Dívidas deixam de estar ligadas ao consumo e passam a cobrir gastos básicos como alimentação e transporte
O aumento do custo de vida tem deixado marcas cada vez mais profundas no orçamento das famílias brasileiras. Com milhões de consumidores recorrendo ao crédito para pagar despesas básicas, o país chegou a 81,7 milhões de pessoas com o nome negativado — um retrato que expõe não apenas o endividamento recorde, mas uma mudança no perfil das dívidas, hoje mais ligada à sobrevivência do que ao consumo.
Os dados fazem parte do estudo “Mapa da Inadimplência do Brasil: 10 anos”, divulgado pela Serasa, que aponta crescimento de 22,7 milhões de inadimplentes na última década. Atualmente, mais de 80% das famílias brasileiras estão endividadas, cenário que levou o governo federal a preparar um novo programa de renegociação de dívidas, com modelo mais simplificado em relação às iniciativas anteriores.
Cartão de crédito virou “extensão do salário”
Segundo o professor de economia do Ibmec Brasília, Renan Silva, o cartão de crédito passou a ser utilizado como ferramenta para fechar o orçamento mensal.
De acordo com ele, a maior parte das dívidas não está relacionada à compra de bens duráveis, mas a gastos essenciais.
“O endividamento atual tem caráter de manutenção do custo de vida. O brasileiro usa o cartão principalmente para alimentação e transporte”, afirma.
Dados citados pelo especialista indicam que quase 85% das negativações registradas em dezembro de 2025 foram de consumidores reincidentes, mostrando que o crédito tem sido usado para cobrir déficits constantes nas contas domésticas.
A Pesquisa de Endividamento e Inadimplência do Consumidor (Peic), da Confederação Nacional do Comércio (CNC), reforça o cenário ao apontar o cartão de crédito como responsável por cerca de 85% das dívidas no país.
Governo prepara nova renegociação
Diante do avanço da inadimplência, o Ministério da Fazenda trabalha em um novo programa nacional de renegociação de dívidas. A proposta busca simplificar o acesso dos consumidores e ampliar o alcance em comparação ao modelo atual do programa Desenrola.
A iniciativa surge como tentativa de aliviar o comprometimento da renda familiar, considerado elevado por especialistas.
Apostas online ampliam pressão financeira
Além dos juros do crédito, um novo fator passou a pesar no orçamento doméstico: o crescimento das apostas online.
Estudo do Instituto Brasileiro de Executivos de Varejo (Ibevar) em parceria com a FIA Business School aponta as chamadas “bets” como um dos novos vetores de endividamento das famílias.
Para Renan Silva, o impacto vai além das finanças individuais.
“A compulsão em jogos já representa uma crise com reflexos econômicos amplos, porque retira recursos do consumo real de bens e serviços”, avalia.

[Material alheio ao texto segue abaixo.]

(** X20.  The data manager writes the methods of its routes in upper case
    ([POST], [GET], [PATCH], [DELETE]) and [buildRoutes] calls the function
    of the router of exactly that name.  With a router that has no function
    [POST], building the routes of any non-empty list of models stops at
    the first route and returns no router.  With a router that has the four
    functions and accepts every path, all routes are added: nine per model,
    in the order of the models and of the route table, each by the function
    named by the method of its table entry, at the path
    [base/namespace/pluralCode] followed by the endpoint of the entry. *)
Theorem data_manager_routes_call_upper_case_router_functions
  router baseUrl models :
  let build := buildRoutes Router routerMember router in
  (routerMember "POST" = None ->
   forall model rest,
     models = model :: rest ->
     build baseUrl (DataManager.configureRoutes models) = NotAFunction Router "POST")
  /\ (forall record : Router -> string -> string -> Route.RpdRoute -> Router,
         (forall method,
             In method ["POST"; "GET"; "PATCH"; "DELETE"] ->
             exists register,
               routerMember method = Some register
               /\ forall router routePath routeConfig,
                   register router routePath routeConfig
                   = Http.Done (record router method routePath routeConfig)) ->
         let added :=
           flat_map
             (fun model =>
                map (fun routeConfig =>
                       (DataManager.RouteConfig.method routeConfig,
                        baseUrlOf baseUrl +:+ "/" +:+ namespace model +:+ "/"
                        +:+ pluralCode model
                        +:+ DataManager.RouteConfig.endpoint routeConfig,
                        DataManager.routeOf model routeConfig))
                    DataManager.routeConfigs)
             models in
         build baseUrl (DataManager.configureRoutes models)
         = Registered Router
             (fold_left
                (fun router '(method, routePath, routeConfig) =>
                   record router method routePath routeConfig)
                added router)
         /\ length added = (9 * length models)%nat).
Proof.
  intros build. subst build. unfold buildRoutes. split.
  - intros Hnone model rest ->. unfold DataManager.configureRoutes.
    cbn [flat_map DataManager.routeConfigs map app registerRoutes
         DataManager.routeOf Route.type Route.method DataManager.RouteConfig.method
         String.eqb Ascii.eqb Bool.eqb negb].
    rewrite Hnone. reflexivity.
  - intros record Hall. split.
    + generalize router.
      unfold DataManager.configureRoutes.
      induction models as [| model models IH]; intros r; [reflexivity |].
      cbn [flat_map]. rewrite fold_left_app, <- IH. clear IH.
      destruct (Hall "POST") as (post & Epost & Hpost); [cbn; tauto |].
      destruct (Hall "GET") as (get & Eget & Hget); [cbn; tauto |].
      destruct (Hall "PATCH") as (patch & Epatch & Hpatch); [cbn; tauto |].
      destruct (Hall "DELETE") as (delete & Edelete & Hdelete); [cbn; tauto |].
      cbn [DataManager.routeConfigs map app registerRoutes fold_left
           DataManager.routeOf Route.type Route.method Route.endpoint
           DataManager.RouteConfig.method DataManager.RouteConfig.endpoint
           String.eqb Ascii.eqb Bool.eqb negb].
      rewrite ?Epost, ?Eget, ?Epatch, ?Edelete.
      rewrite ?Hpost, ?Hget, ?Hpatch, ?Hdelete.
      repeat (rewrite ?Epost, ?Eget, ?Epatch, ?Edelete;
              rewrite ?Hpost, ?Hget, ?Hpatch, ?Hdelete).
      reflexivity.
    + induction models as [| model models IH]; [reflexivity |].
      cbn [flat_map]. rewrite length_app, IH, length_map.
      cbn [DataManager.routeConfigs length]. lia.
Qed.

End Router.

End Routes.

Section Input.

Lemma lookup_assign k k' x fs :
  Js.lookup k (Js.assign k' x fs) = if String.eqb k' k then x else Js.lookup k fs.
Proof.
  destruct (String.eqb_spec k' k) as [-> | Hne].
  - apply lookup_assign_same.
  - apply lookup_assign_other. exact Hne.
Qed.

Lemma has_app k a b : Text.has k (a ++ b) = Text.has k a || Text.has k b.
Proof. unfold Text.has. rewrite map_app. apply existsb_app. Qed.

Lemma lookup_app k a b :
  Js.lookup k (a ++ b) = if Text.has k a then Js.lookup k a else Js.lookup k b.
Proof.
  induction a as [| [k' x] a IH]; [reflexivity |].
  cbn [app Js.lookup Text.has map fst existsb]. fold (Text.has k a).
  rewrite (String.eqb_sym k k').
  destruct (String.eqb k' k); [reflexivity | exact IH].
Qed.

Segundo ele, o risco atual não é apenas financeiro, mas econômico, já que o alto comprometimento da renda pode provocar uma estagnação prolongada do consumo.
Novo perfil da inadimplência
O levantamento da Serasa também mostra mudanças estruturais no perfil dos devedores brasileiros.
Pela primeira vez em uma década, as mulheres passaram a representar a maioria dos negativados, com 50,5% do total. Especialistas apontam que o fenômeno está ligado à responsabilidade feminina sobre despesas essenciais da casa, como alimentação, saúde e educação — áreas mais afetadas pela inflação.
Como a renda média feminina ainda é menor e mais instável, o desequilíbrio entre ganhos e gastos tende a aparecer com maior intensidade.
Idosos entram no grupo mais vulnerável
Outro dado que chama atenção é o aumento da inadimplência entre idosos. A participação de pessoas com mais de 60 anos cresceu sete pontos percentuais nos últimos dez anos, com dívida média em torno de R$ 7.200.
Especialistas apontam que muitos aposentados passaram a sustentar familiares em situações de desemprego ou informalidade, utilizando principalmente crédito consignado.
Apesar de oferecer juros menores, essa modalidade pode gerar endividamento contínuo quando usada para cobrir despesas recorrentes.
Problema estrutural
Para analistas financeiros, o avanço da inadimplência reflete questões estruturais da economia brasileira, como renda instável, informalidade e baixa educação financeira.
Sem mudanças nesses fatores, o país tende a manter um ciclo persistente de endividamento, no qual o crédito deixa de ser instrumento de planejamento e passa a funcionar apenas como mecanismo de sobrevivência financeira.